Dans les artères bondées de la capitale argentine, les changeurs de rue continuent de héler les passants avec leurs cris de « Dollars, change, dollars ! ». Pourtant, depuis quelques semaines, le vent semble avoir tourné sur le marché des changes à Buenos Aires. La course effrénée au billet vert marque le pas, laissant un peu de répit au peso argentin malmené.
Traditionnellement, les Argentins ont une confiance limitée dans leur monnaie nationale. Des décennies d’inflation galopante et de crises à répétition ont ancré l’habitude de thésauriser en dollars dès que possible, se méfiant des dépôts bancaires en pesos. Ce réflexe a alimenté un vaste marché noir du dollar, où les fameux « arbolitos » (petits arbres) agitent leurs liasses vertes au nez des passants.
Le dollar perd de sa superbe
Mais depuis peu, même les plus aguerris des cambistes officieux peinent à écouler leurs stocks de dollars. Oscar, qui officie non loin du palais présidentiel, ne cache pas sa nostalgie des temps plus fastes :
Il y a encore un an, je faisais une quarantaine de transactions en six heures. Maintenant, il me faut une dizaine d’heures pour en faire quatre, tout au plus.
confie-t-il, dépité.
Plusieurs facteurs expliquent ce retournement de situation. D’un côté, l’effondrement du pouvoir d’achat lié aux mesures d’austérité du gouvernement a réduit à néant la capacité d’épargne de nombreux citoyens. La pauvreté explose, touchant désormais plus d’un Argentin sur deux.
De l’autre, une amnistie fiscale lancée en juillet pour rapatrier des dollars non déclarés a permis à la Banque centrale d’engranger plus de 20 milliards de dollars de réserves. De quoi apaiser temporairement la soif de billets verts du marché.
Les réserves de la Banque centrale au plus haut
Résultat, le taux de change informel du dollar se rapproche de son cours officiel, autour de 1.000 pesos, alors qu’il avait atteint un record de 1.500 pesos au marché noir en juillet. Une bouffée d’air frais pour le peso, qui reprend des couleurs après une descente aux enfers.

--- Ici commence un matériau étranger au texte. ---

(* ===== verification/Jobs.v ===== *)
(** * The job queue

    [packages/daemon/src/application/jobs.ts], class [JobQueue].  A [Job] is a
    mutable object shared between the live map, the event listeners and the exit
    closure, so jobs live in a heap indexed by their identifier and the live map
    is the insertion-ordered set of the identifiers it holds.  Everything the
    queue is given ([db], [hookMargin], [spawnSession], [onSession], the
    ['update'] listeners) is a record of ports over an external state; each may
    throw, and the state changes made before a throw persist. *)

From S2P Require Import Prelude JsMap Js Types.

Local Open Scope Z_scope.

Record SpawnRequest : Type := mkSpawnRequest {
  rq_cwd : string;
  rq_label : option string;
  rq_disallowedTools : option (list string);
  rq_model : option string;
  rq_permissionMode : option PermissionMode;
  rq_effort : option EffortLevel;
}.

(** The patch of [updateJobState]. *)
Record JobPatch : Type := mkJobPatch {
  jp_state : JobState;
  jp_sessionId : option string;
  jp_error : option string;
  jp_startedAt : option Z;
  jp_finishedAt : option Z;
}.
Definition set_state_field st (s : t) : t :=
  mk (id s) (cwd s) (label s) (claudeSessionId s) (model s) st (startedAt s) (lastActivityAt s)
     (pendingApprovals s) (buf s) (emitted s) (stdin s).
Definition set_activity now (s : t) : t :=
  mk (id s) (cwd s) (label s) (claudeSessionId s) (model s) (state s) (startedAt s) now
     (pendingApprovals s) (buf s) (emitted s) (stdin s).
Definition set_identity csid m (s : t) : t :=
  mk (id s) (cwd s) (label s) csid m (state s) (startedAt s) (lastActivityAt s)
     (pendingApprovals s) (buf s) (emitted s) (stdin s).
Definition set_pending pa (s : t) : t :=
  mk (id s) (cwd s) (label s) (claudeSessionId s) (model s) (state s) (startedAt s) (lastActivityAt s)
     pa (buf s) (emitted s) (stdin s).
Definition set_buf b (s : t) : t :=
  mk (id s) (cwd s) (label s) (claudeSessionId s) (model s) (state s) (startedAt s) (lastActivityAt s)
     (pendingApprovals s) b (emitted s) (stdin s).
Definition emit e (s : t) : t :=
  mk (id s) (cwd s) (label s) (claudeSessionId s) (model s) (state s) (startedAt s) (lastActivityAt s)
     (pendingApprovals s) (buf s) (emitted s ++ [e]) (stdin s).
Definition write msg (s : t) : t :=
  mk (id s) (cwd s) (label s) (claudeSessionId s) (model s) (state s) (startedAt s) (lastActivityAt s)
     (pendingApprovals s) (buf s) (emitted s) (stdin s ++ [msg]).

(** [cwd.split('/').pop()]: what follows the last slash. *)
Fixpoint last_segment (acc s : string) : string :=
  match s with
  | EmptyString => acc
  | String c s' => if decide (c = "/"%char) then last_segment "" s' else last_segment (acc +:+ String c "") s'
  end.

Definition effort_string (e : EffortLevel) : string :=
  match e with low => "low" | medium => "medium" | high => "high" | xhigh => "xhigh" | Types.max => "max" end.
Definition mode_string (m : PermissionMode) : string :=
  match m with
  | acceptEdits => "acceptEdits" | auto => "auto" | bypassPermissions => "bypassPermissions"
  | manual => "manual" | dontAsk => "dontAsk" | plan => "plan"
  end.

(** The command line of [claude], as the constructor builds it. *)
Definition claude_args (o : SpawnOptions) : list string :=
  ["-p"; "--input-format"; "stream-json"; "--output-format"; "stream-json"; "--verbose"] ++
  mbind (fun t => ["--disallowedTools"; t]) (default [] (so_disallowedTools o)) ++
  (if truthy (so_model o) then ["--model"; default "" (so_model o)] else []) ++
  match so_permissionMode o with Some m => ["--permission-mode"; mode_string m] | None => [] end ++
  match so_effort o with Some e => ["--effort"; effort_string e] | None => [] end.

(** The variables [claude], and so the bridge, finds in its environment besides the
    daemon's own. *)
Definition environment (o : SpawnOptions) : jsmap string string :=
  [("CC_DAEMON_SOCK", so_socketPath o); ("CC_HOOK_SELF_DENY_MS", pretty (so_selfDenyMs o))].

(** The constructor, when [spawn] returns; [uuid] is [randomUUID()]. *)
Definition new (now : Z) (uuid : string) (o : SpawnOptions) : t :=
  mk uuid (so_cwd o) (default (last_segment "" (so_cwd o)) (so_label o)) JNull
     (if truthy (so_model o) then JStr (default "" (so_model o)) else JNull)
     starting now now [] "" [] [].
(** [while ((i = buf.indexOf('\n')) >= 0)] over the buffer it assigns. *)
Fixpoint data_loop (fuel : nat) : eff t unit :=
  match fuel with
  | O => mret tt
  | S fuel' =>
      b ← gets buf;
      match take_line b with
      | None => mret tt
      | Some (line, rest) =>
          modify (set_buf rest) ;;
          returned ← on_line line;
          if returned : bool then mret tt else data_loop fuel'
      end
  end.

(** [sock.on('data')] *)
Definition on_data (chunk : string) : eff t unit :=
  modify (fun w => set_buf (buf w +:+ chunk) w) ;;
  b ← gets buf;
  data_loop (String.length b).

(** What the event loop delivers; the errors come as the strings interpolated. *)
Inductive Event : Type :=
| StdinEnd (text : option string)
| SockConnect
| SockData (chunk : string)
| SockError (e : string)
| SockClose
| Deadline
| UncaughtException (e : string)
| UnhandledRejection (e : string).

(** The listeners: the socket has some once it exists. *)
Definition on_event (e : Event) : eff t unit :=
  w ← gets id;
  let has_socket := negb (bool_decide (sock w = NoSocket)) in
  match e with
  | StdinEnd text =>
      if stdin_open w then
        modify end_stdin ;;
        (** [main().catch(...)]; an exit passes through *)
        try_catch (main_ text) (fun e => deny_ ("bridge fatal: " +:+ e))
      else mret tt
  | SockConnect => if has_socket then modify (set_sock Connected) ;; modify (request (event w)) else mret tt
  | SockData chunk => if has_socket then on_data chunk else mret tt
  | SockError e => if has_socket then deny_ ("daemon unreachable: " +:+ e) else mret tt
  | SockClose => if has_socket then modify (set_sock Closed) ;; deny_ "daemon closed connection before deciding" else mret tt
  | Deadline => deny_ "no decision before bridge deadline"
  | UncaughtException e => deny_ ("bridge error: " +:+ e)
  | UnhandledRejection e => deny_ ("bridge rejection: " +:+ e)
  end.

(** One turn: an exception that leaves a listener goes to [uncaughtException]. *)
Definition step (w : t) (e : Event) : t :=
  if exited w then w
  else
    match on_event e w with
    | (Ok _, w') => w'
    | (Throw err, w') => if exited w' then w' else snd (deny_ ("bridge error: " +:+ err) w')
    end.

Definition run (es : list Event) : t := foldl step start es.

(** ** Vocabulary *)

(** What keeps the event loop alive: the timer is unreferenced, so only an open
    standard input or an open socket does. *)
Definition waiting (w : t) : Prop := stdin_open w = true \/ sock w = Connecting \/ sock w = Connected.

(** The text the socket delivered to the listener. *)
Fixpoint heard_from (w : t) (es : list Event) : string :=
  match es with
  | [] => ""
  | e :: es' =>
      match e with
      | SockData chunk => if exited w || bool_decide (sock w = NoSocket) then "" else chunk
      | _ => ""
      end +:+ heard_from (step w e) es'
  end.

Definition heard (es : list Event) : string := heard_from start es.

(** The verdict of a list of lines: the first that is a decision decides, and a line
    that cannot be read as a message denies. *)
Fixpoint verdict (lines : list string) : option Decision :=
  match lines with
  | [] => None
  | line :: lines' =>
      if is_blank line then verdict lines'
      else
        match parse line with
        | None => Some (mkDecision deny (JStr "malformed daemon response"))
        | Some msg =>
            match ClientConnection.jmember "kind" msg with
            | Throw e => Some (mkDecision deny (JStr ("bridge error: " +:+ e)))
            | Ok kind =>
                if negb (ClientConnection.is_str "approval_decision" kind) then verdict lines'
                else if ClientConnection.is_str "allow" (jprop "decision" msg)
                then Some (mkDecision allow (jor (jprop "reason" msg) "approved remotely"))
                else Some (mkDecision deny (jor (jprop "reason" msg) "rejected remotely"))
            end
        end
  end.

(** A run with the time of each event, as the event loop delivers them: whatever is
    observed up to [T] includes the firing of the timer set at time 0, if it is due. *)
Definition observed (delay T : Z) (es : list (Z * Event)) : Prop :=
  Forall (fun e => fst e <= T) es /\ (delay <= T -> exists l1 l2, es = l1 ++ (delay, Deadline) :: l2).

End process.

End ApproveBridge.

Import ApproveBridge.

(** ** Laws *)

Section laws.
Variables (parse : string -> option jsval) (createConnection : option string).
Notation step := (step parse createConnection).
Notation run := (run parse createConnection).
Notation heard_from := (heard_from parse createConnection).
Notation verdict := (verdict parse).

(** Nothing printed yet, or exactly [d] and the process is gone. *)
Definition fresh (w : t) : Prop := settled w = false /\ exited w = false /\ stdout w = [].
Definition done_with (d : Decision) (w : t) : Prop := settled w = true /\ exited w = true /\ stdout w = [d].

Lemma decide_fresh v r w : fresh w ->
  exists w', decide_ v r w = (Throw "exit", w') /\ done_with (mkDecision v r) w'.
Proof.
  intros (Hs & He & Ho). unfold decide_, mbind, eff_bind, gets, modify, throw. rewrite Hs.
  eexists. split; [done|]. split_and!; [done|done|]. cbn. by rewrite Ho.
Qed.

Lemma decide_done v r d w : done_with d w -> decide_ v r w = (Ok tt, w).
Proof. intros (Hs & _). unfold decide_, mbind, eff_bind, gets. by rewrite Hs. Qed.

(** What a listener left of the state, once a throw has been handled by [step]. *)
Definition handled (r : outcome unit * t) : t :=
  match r with
  | (Ok _, w') => w'
  | (Throw err, w') => if exited w' then w' else snd (deny_ ("bridge error: " +:+ err) w')
  end.

Lemma step_handled w e : exited w = false ->
  step w e = handled (on_event parse createConnection e w).
Proof. intros He. unfold ApproveBridge.step, handled. by rewrite He. Qed.

Lemma handled_deny why w : fresh w ->
  done_with (mkDecision deny (JStr why)) (handled (deny_ why w)).
Proof.
  intros Hw. unfold deny_. destruct (decide_fresh deny (JStr why) w Hw) as (w' & -> & Hd).
  cbn [handled]. by rewrite (proj1 (proj2 Hd)).
Qed.

Lemma fresh_set_buf b w : fresh w -> fresh (set_buf b w).
Proof. done. Qed.

(** A decision prints and leaves; a message that throws is denied by the turn. *)
Lemma handled_decide {A} v r (k : unit -> eff t A) w : fresh w ->
  exists w', (decide_ v r ≫= k) w = (Throw "exit", w') /\ done_with (mkDecision v r) w'.
Proof.
  intros Hw. destruct (decide_fresh v r w Hw) as (w' & Hd & Hdone). exists w'. split; [|done].
  unfold mbind, eff_bind. by rewrite Hd.
Qed.

Lemma on_line_spec line w : fresh w ->
  match verdict [line] with
  | None => on_line parse line w = (Ok false, w)
  | Some d => exists e w', on_line parse line w = (Throw e, w') /\ done_with d (handled (Throw e, w'))
  end.
Proof.
  intros Hw. unfold on_line. cbn [ApproveBridge.verdict]. destruct (is_blank line); [done|].
  assert (Hpass : forall v r, exists e w', (decide_ v r ;; mret true) w = (Throw e, w') /\ done_with (mkDecision v r) (handled (Throw e, w'))).
  { intros v r. destruct (handled_decide v r (fun _ => mret true) w Hw) as (w' & Hd & Hdone). exists "exit", w'.
    split; [exact Hd|]. unfold handled. by rewrite (proj1 (proj2 Hdone)). }
  destruct (parse line) as [msg|]; [|apply Hpass]. destruct (ClientConnection.jmember "kind" msg) as [kind|err].
  - destruct (negb _); [done|]. destruct (ClientConnection.is_str "allow" _); apply Hpass.
  - exists err, w. split; [done|]. unfold handled. rewrite (proj1 (proj2 Hw)).
    unfold deny_. destruct (decide_fresh deny (JStr ("bridge error: " +:+ err)) w Hw) as (w' & -> & Hd). exact Hd.
Qed.

Lemma verdict_cons line lines :
  verdict (line :: lines) = match verdict [line] with Some d => Some d | None => verdict lines end.
Proof.
  cbn [ApproveBridge.verdict]. destruct (is_blank line); [done|]. destruct (parse line) as [msg|]; [|done].
  destruct (ClientConnection.jmember "kind" msg); [|done]. destruct (negb _); [done|]. by destruct (ClientConnection.is_str "allow" _).
Qed.

Lemma verdict_app l1 l2 : verdict (l1 ++ l2) = match verdict l1 with Some d => Some d | None => verdict l2 end.
Proof.
  induction l1 as [|line l1 IH]; [done|]. cbn [app]. rewrite (verdict_cons line (l1 ++ l2)), (verdict_cons line l1), IH.
  by destruct (verdict [line]).
Qed.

Mais cette embellie pourrait n’être que de courte durée, préviennent les experts. Si les effets de l’amnistie fiscale s’estompent et si les négociations avec le FMI n’aboutissent pas, le spectre d’une nouvelle dégringolade du peso ressurgira.
La question du taux de change n’est pas fondamentalement résolue.
pointe Hernan Letcher, économiste au Centre d’économie politique argentin (CEPA).
Un risque pour les exportations
L’appréciation du peso fait aussi peser un risque sur les exportations argentines, en particulier vers le Brésil, premier partenaire commercial. Le réal brésilien a dévissé ces derniers jours face au dollar, les investisseurs s’inquiétant de la santé économique du géant latino-américain.
En attendant, dans les rues de Buenos Aires, les cambistes s’accrochent. Les ventes de dollars, elles, ne faiblissent pas, portées par des Argentins cherchant à convertir leurs maigres économies pour régler leurs factures.
Presque tous ceux qui vendent sont des personnes très âgées qui se débarrassent de leurs économies pour payer les factures. Ils parcourent tout le centre-ville à la recherche du meilleur taux.
souligne Fabiana, gérante d’un bureau de change clandestin.
Un fragile équilibre, suspendu aux prochains soubresauts de l’économie argentine et aux humeurs des cambistes. Le dernier round en date d’un duel de longue haleine entre le peso et le roi dollar.